The spore print is white. Spores are ellipsoid, smooth, hyaline (translucent), and measure 6.5–8 by 5–6 μm. The basidia are four-spored. Cheilocystidia are cylindrical to club-shaped, smooth, hyaline to dark grey, and measure 25–35 by 8–25 μm.

===Similar species===

Distinctive characteristics of Tricholoma pullum fruit bodies include the dark tray cap, dark gray tints on the gill edges, and the bitter or acrid taste. Tricholoma virgatum is somewhat similar in appearance, but can be distinguished by its pointed umbo, lack of greyish tints on the gill edges, and its preferred habitat of coniferous and mixed woods.

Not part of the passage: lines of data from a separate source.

(** * Student analytics dashboard: parser, risk engine, analytics, filters

    A shallow embedding of the data pipeline of the dashboard
    ([js/csvParser.js], [js/riskDetection.js], [js/analytics.js],
    [js/filters.js] and the helpers of the utility file) together with
    the properties stated about it.

    Conventions of the embedding.
    - A JavaScript string is a list of code units; only code units below
      256 are represented ([ascii]).  Whitespace and lower-casing follow
      ECMAScript on that range.
    - A JavaScript number is [NaN], an infinity or an exact rational
      [Fin q].  The rounding of IEEE-754 doubles and the sign of zero are
      not represented; overflow of a decimal literal to an infinity is.
    - A JavaScript object is an association list in insertion order
      (the order [Object.keys] and the spread operator observe for
      non-index keys).  For the objects that are keyed by data, the
      groups and the entries of the students, [entries] gives the order
      of enumeration, the array indices first.
    - Methods that mutate [this] are state-passing functions; a thrown
      exception is the [Throw] case of [result]. *)

From Stdlib Require Import List String Ascii Bool Arith ZArith QArith Qabs Qround Qminmax Qpower Lia Lqa.
From Stdlib Require Import Permutation Sorted.
Import ListNotations.

Local Open Scope Z_scope.

(** ** Strings *)

Module Str.

Definition str := list ascii.

Definition lit (s : string) : str := list_ascii_of_string s.

Definition code (c : ascii) : N := N_of_ascii c.

Definition eqb (a b : str) : bool :=
  if list_eq_dec ascii_dec a b then true else false.

(** [WhiteSpace] and [LineTerminator] code units below 256. *)
Definition is_ws (c : ascii) : bool :=
  let n := code c in
  ((9 <=? n) && (n <=? 13) || (n =? 32) || (n =? 160))%N.

Fixpoint trimStart (s : str) : str :=
  match s with
  | c :: r => if is_ws c then trimStart r else s
  | [] => []
  end.

Definition trimEnd (s : str) : str := rev (trimStart (rev s)).

(** [String.prototype.trim]. *)
Definition trim (s : str) : str := trimEnd (trimStart s).

(** [String.prototype.toLowerCase] on code units below 256: the Latin
    capital letters and the Latin-1 capitals other than the times sign. *)
Definition lower_char (c : ascii) : ascii :=
  let n := code c in
  if ((65 <=? n) && (n <=? 90) ||
      (192 <=? n) && (n <=? 222) && negb (n =? 215))%N
  then ascii_of_N (n + 32) else c.

Definition toLowerCase (s : str) : str := map lower_char s.

Fixpoint startsWith (s p : str) : bool :=
  match p, s with
  | [], _ => true
  | _ :: _, [] => false
  | a :: p', b :: s' => Ascii.eqb a b && startsWith s' p'
  end.

(** [String.prototype.includes]. *)
Fixpoint includes (s sub : str) : bool :=
  startsWith s sub ||
  match s with
  | [] => false
  | _ :: r => includes r sub
  end.

Definition has_char (c : ascii) (s : str) : bool :=
  existsb (Ascii.eqb c) s.

(** [String.prototype.split] with a one-character separator. *)
Fixpoint split_on (sep : ascii) (s : str) : list str :=
  match s with
  | [] => [[]]
  | c :: r =>
      if Ascii.eqb c sep then [] :: split_on sep r
      else match split_on sep r with
           | w :: ws => (c :: w) :: ws
           | [] => [[c]]
           end
  end.

(** [Array.prototype.join] on strings. *)
Fixpoint join (sep : str) (l : list str) : str :=
  match l with
  | [] => []
  | [x] => x
  | x :: r => x ++ sep ++ join sep r
  end.

(** [a < b] on strings: the lexicographic order of the code units. *)
Fixpoint ltb (a b : str) : bool :=
  match a, b with
  | _, [] => false
  | [], _ :: _ => true
  | x :: a', y :: b' =>
      (code x <? code y)%N || ((code x =? code y)%N && ltb a' b')
  end.

End Str.

Import Str.

(** ** Numbers *)

Module Num.

Inductive num :=
| NaN
| Inf (negative : bool)
| Fin (q : Q).

Definition isNaN (n : num) : bool :=
  match n with NaN => true | _ => false end.

Definition isFinite (n : num) : bool :=
  match n with Fin _ => true | _ => false end.

Definition Qltb (a b : Q) : bool := negb (Qle_bool b a).

(** [a < b] on numbers; every comparison with [NaN] is false. *)
Definition ltb (a b : num) : bool :=
  match a, b with
  | NaN, _ | _, NaN => false
  | Inf true, Inf true => false
  | Inf true, _ => true
  | _, Inf true => false
  | Inf false, _ => false
  | _, Inf false => true
  | Fin x, Fin y => Qltb x y
  end.

(** [a <= b] on numbers. *)
Definition leb (a b : num) : bool :=
  match a, b with
  | NaN, _ | _, NaN => false
  | Inf true, _ => true
  | _, Inf false => true
  | _, Inf true => false
  | Inf false, _ => false
  | Fin x, Fin y => Qle_bool x y
  end.

(** [a >= b] on numbers. *)
Definition geb (a b : num) : bool := leb b a.

(** Strict equality of numbers. *)
Definition eqb (a b : num) : bool :=
  match a, b with
  | Fin x, Fin y => Qeq_bool x y
  | Inf s, Inf t => Bool.eqb s t
  | _, _ => false
  end.

(** [Math.min] and [Math.max] of two numbers. *)
Definition min (a b : num) : num :=
  match a, b with
  | NaN, _ | _, NaN => NaN
  | Inf true, _ | _, Inf true => Inf true
  | Inf false, x | x, Inf false => x
  | Fin x, Fin y => Fin (Qmin x y)
  end.

Definition max (a b : num) : num :=
  match a, b with
  | NaN, _ | _, NaN => NaN
  | Inf false, _ | _, Inf false => Inf false
  | Inf true, x | x, Inf true => x
  | Fin x, Fin y => Fin (Qmax x y)
  end.

(** [Math.round]: the nearest integer, halves towards plus infinity. *)
Definition round (n : num) : num :=
  match n with
  | Fin q => Fin (inject_Z (Qfloor (q + (1 # 2))%Q))
  | _ => n
  end.

Definition add (a b : num) : num :=
  match a, b with
  | NaN, _ | _, NaN => NaN
  | Inf s, Inf t => if Bool.eqb s t then Inf s else NaN
  | Inf s, _ | _, Inf s => Inf s
  | Fin x, Fin y => Fin (x + y)%Q
  end.

Definition opp (a : num) : num :=
  match a with
  | NaN => NaN
  | Inf s => Inf (negb s)
  | Fin x => Fin (- x)%Q
  end.

Definition sub (a b : num) : num := add a (opp b).

Definition of_Z (z : Z) : num := Fin (inject_Z z).
Definition of_nat (n : nat) : num := of_Z (Z.of_nat n).

(** [a * b].  The sign of a zero is not represented; an infinity times
    zero is [NaN]. *)
Definition mul (a b : num) : num :=
  match a, b with
  | NaN, _ | _, NaN => NaN
  | Inf s, Inf t => Inf (xorb s t)
  | Inf s, Fin q | Fin q, Inf s =>
      if Qeq_bool q 0 then NaN else Inf (xorb s (Qltb q 0))
  | Fin x, Fin y => Fin (x * y)%Q
  end.

(** [a / b]; a zero divisor stands for the positive zero. *)
Definition div (a b : num) : num :=
  match a, b with
  | NaN, _ | _, NaN => NaN
  | Inf _, Inf _ => NaN
  | Inf s, Fin q => Inf (xorb s (Qltb q 0))
  | Fin _, Inf _ => Fin 0
  | Fin x, Fin y =>
      if Qeq_bool y 0
      then (if Qeq_bool x 0 then NaN else Inf (Qltb x 0))
      else Fin (x / y)%Q
  end.

(** *** Binary64

    An operator of the language gives the double that is nearest to the
    exact result, the one with the even significand of two that are
    equally near.  The doubles are the rationals [m * 2^e] with
    [|m| < 2^53] and [-1074 <= e], below [2^1024]; a result that rounds
    to [2^1024] or beyond is an infinity. *)

Definition pow2 (e : Z) : Q := (2 ^ e)%Q.

(** The binary exponent of a positive rational: [2^e <= q < 2^(e+1)]. *)
Definition binade (q : Q) : Z :=
  let e := Z.log2 (Qnum q) - Z.log2 (Z.pos (Qden q)) in
  if Qle_bool (pow2 e) q then e else e - 1.

(** The nearest integer, the even one of two that are equally near. *)
Definition nearest_even (q : Q) : Z :=
  let f := Qfloor q in
  let r := (q - inject_Z f)%Q in
  if Qltb r (1 # 2) then f
  else if Qltb (1 # 2) r then f + 1
  else if Z.even f then f else f + 1.

(** The exponent of the last place of the doubles around [q]: 53 bits
    of significand, and the exponent -1074 for the subnormal ones. *)
Definition last_place (q : Q) : Z := Z.max (binade (Qabs q) - 52) (-1074).

Definition ulp (q : Q) : Q := pow2 (last_place q).

(** The nearest double, with no upper end of the range. *)
Definition rnd (q : Q) : Q :=
  if Qeq_bool q 0 then 0%Q
  else Qred (inject_Z (nearest_even (q / ulp q)) * ulp q)%Q.

(** The number that stands for the exact result [q]. *)
Definition round64 (q : Q) : num :=
  let r := rnd q in
  if Qle_bool (pow2 1024) (Qabs r) then Inf (Qltb q 0) else Fin r.

Definition rounded (n : num) : num :=
  match n with
  | Fin q => round64 q
  | _ => n
  end.

(** [a + b], [a - b], [a * b] and [a / b] on doubles.  The operations
    [add], [sub], [mul] and [div] above give the same results where the
    exact result is a double, as it is for the counters, the risk
    scores and the semester numbers, which are integers below [2^53];
    they are used for those. *)
Definition add64 (a b : num) : num := rounded (add a b).
Definition sub64 (a b : num) : num := rounded (sub a b).
Definition mul64 (a b : num) : num := rounded (mul a b).
Definition div64 (a b : num) : num := rounded (div a b).

(** A decimal literal of the source. *)
Definition literal (q : Q) : num := round64 q.

End Num.

Import Num.

(** ** Number literals and number printing *)

Module NumText.

Definition digit_of (c : ascii) : option Z :=
  let n := code c in
  if ((48 <=? n) && (n <=? 57))%N then Some (Z.of_N n - 48) else None.

(** The longest run of decimal digits at the head of a string, as its
    value, its length and the remainder. *)
Fixpoint take_digits (s : str) (acc : Z) (len : nat) : Z * nat * str :=
  match s with
  | c :: r =>
      match digit_of c with
      | Some d => take_digits r (10 * acc + d) (S len)
      | None => (acc, len, s)
      end
  | [] => (acc, len, [])
  end.

(** [ExponentPart]: consumed only when at least one digit follows. *)
Definition take_exponent (s : str) : Z * str :=
  match s with
  | c :: r =>
      if (Ascii.eqb c "e" || Ascii.eqb c "E")%char then
        let '(neg, r1) :=
          match r with
          | "-"%char :: r' => (true, r')
          | "+"%char :: r' => (false, r')
          | _ => (false, r)
          end in
        let '(e, n, r2) := take_digits r1 0 0%nat in
        match n with
        | O => (0, s)
        | _ => (if neg then - e else e, r2)
        end
      else (0, s)
  | [] => (0, [])
  end.

(** [StrUnsignedDecimalLiteral] other than [Infinity]: the exact value of
    the longest prefix that is one, and the remainder. *)
Definition take_decimal (s : str) : option (Q * str) :=
  let '(ip, ilen, r1) := take_digits s 0 0%nat in
  let '(fp, flen, r2) :=
    match r1 with
    | "."%char :: r => take_digits r 0 0%nat
    | _ => (0, 0%nat, r1)
    end in
  match ilen, flen with
  | O, O => None
  | _, _ =>
      let '(e, r3) := take_exponent r2 in
      let m := (inject_Z ip + inject_Z fp / inject_Z (10 ^ Z.of_nat flen))%Q in
      Some (Qred (m * Qpower (10 # 1) e)%Q, r3)
  end.

(** The number a decimal literal stands for: the nearest double; a
    literal at or beyond [2^1024 - 2^970] is an infinity, one at or
    below [2^-1075] is zero. *)
Definition in_range (negative : bool) (q : Q) : num :=
  match round64 q with
  | Fin r => Fin (if negative then (- r)%Q else r)
  | Inf _ => Inf negative
  | NaN => NaN
  end.

(** A signed [StrDecimalLiteral] at the head of a string. *)
Definition take_number (s : str) : option (num * str) :=
  let '(neg, r) :=
    match s with
    | "-"%char :: r' => (true, r')
    | "+"%char :: r' => (false, r')
    | _ => (false, s)
    end in
  if startsWith r (lit "Infinity")
  then Some (Inf neg, skipn 8 r)
  else match take_decimal r with
       | Some (q, r') => Some (in_range neg q, r')
       | None => None
       end.

(** The global [parseFloat] on a string. *)
Definition parseFloat (s : str) : num :=
  match take_number (trimStart s) with
  | Some (n, _) => n
  | None => NaN
  end.

(** [Number(s)] on a string (decimal literals; the [0x], [0o] and [0b]
    forms are not represented). *)
Definition string_to_number (s : str) : num :=
  match trim s with
  | [] => Fin 0
  | t => match take_number t with
         | Some (n, []) => n
         | _ => NaN
         end
  end.

Definition digit_char (d : Z) : ascii := ascii_of_N (Z.to_N d + 48).

Fixpoint nat_digits (fuel : nat) (z : Z) (acc : str) : str :=
  match fuel with
  | O => acc
  | S f =>
      let acc' := digit_char (z mod 10) :: acc in
      if z / 10 =? 0 then acc' else nat_digits f (z / 10) acc'
  end.

(** Decimal digits of a non-negative integer. *)
Definition Z_to_str (z : Z) : str :=
  nat_digits (S (Z.to_nat (Z.log2 z))) z [].

Definition pow10 (e : Z) : Q := (10 ^ e)%Q.

(** The decimal exponent of a positive rational, the [n] with
    [10^(n-1) <= q < 10^n], searched from [n]. *)
Fixpoint decade_search (fuel : nat) (n : Z) (q : Q) : Z :=
  match fuel with
  | O => n
  | S f =>
      if Qltb q (pow10 (n - 1)) then decade_search f (n - 1) q
      else if Qle_bool (pow10 n) q then decade_search f (n + 1) q
      else n
  end.

Definition decade (q : Q) : Z :=
  decade_search 700 (binade q * 1233 / 4096) q.

(** The decimal of [k] significant digits, at the decimal exponent [n],
    that rounds to the double [q]: the nearer one of the two around
    [q] if both do, the one with the even last digit if they are
    equally near. *)
Definition digits_for (q : Q) (n k : Z) : option Q :=
  let scale := pow10 (n - k) in
  let t := (q / scale)%Q in
  let lo := Qfloor t in
  let below := (inject_Z lo * scale)%Q in
  let above := (inject_Z (lo + 1) * scale)%Q in
  let r := (t - inject_Z lo)%Q in
  let below_first :=
    if Qltb r (1 # 2) then true
    else if Qltb (1 # 2) r then false
    else Z.even lo in
  let '(v1, v2) := if below_first then (below, above) else (above, below) in
  if Qeq_bool (rnd v1) q then Some v1
  else if Qeq_bool (rnd v2) q then Some v2
  else None.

The European species Tricholoma hordum has smaller fruit bodies with more distantly spaced gills, which have a pinkish coloration.

==Habitat and distribution==

Fruit bodies of Tricholoma pullum grow on the ground scattered or in groups under hardwood trees, particularly beech and oak. It is found in northeastern North America, and usually fruits in September and November.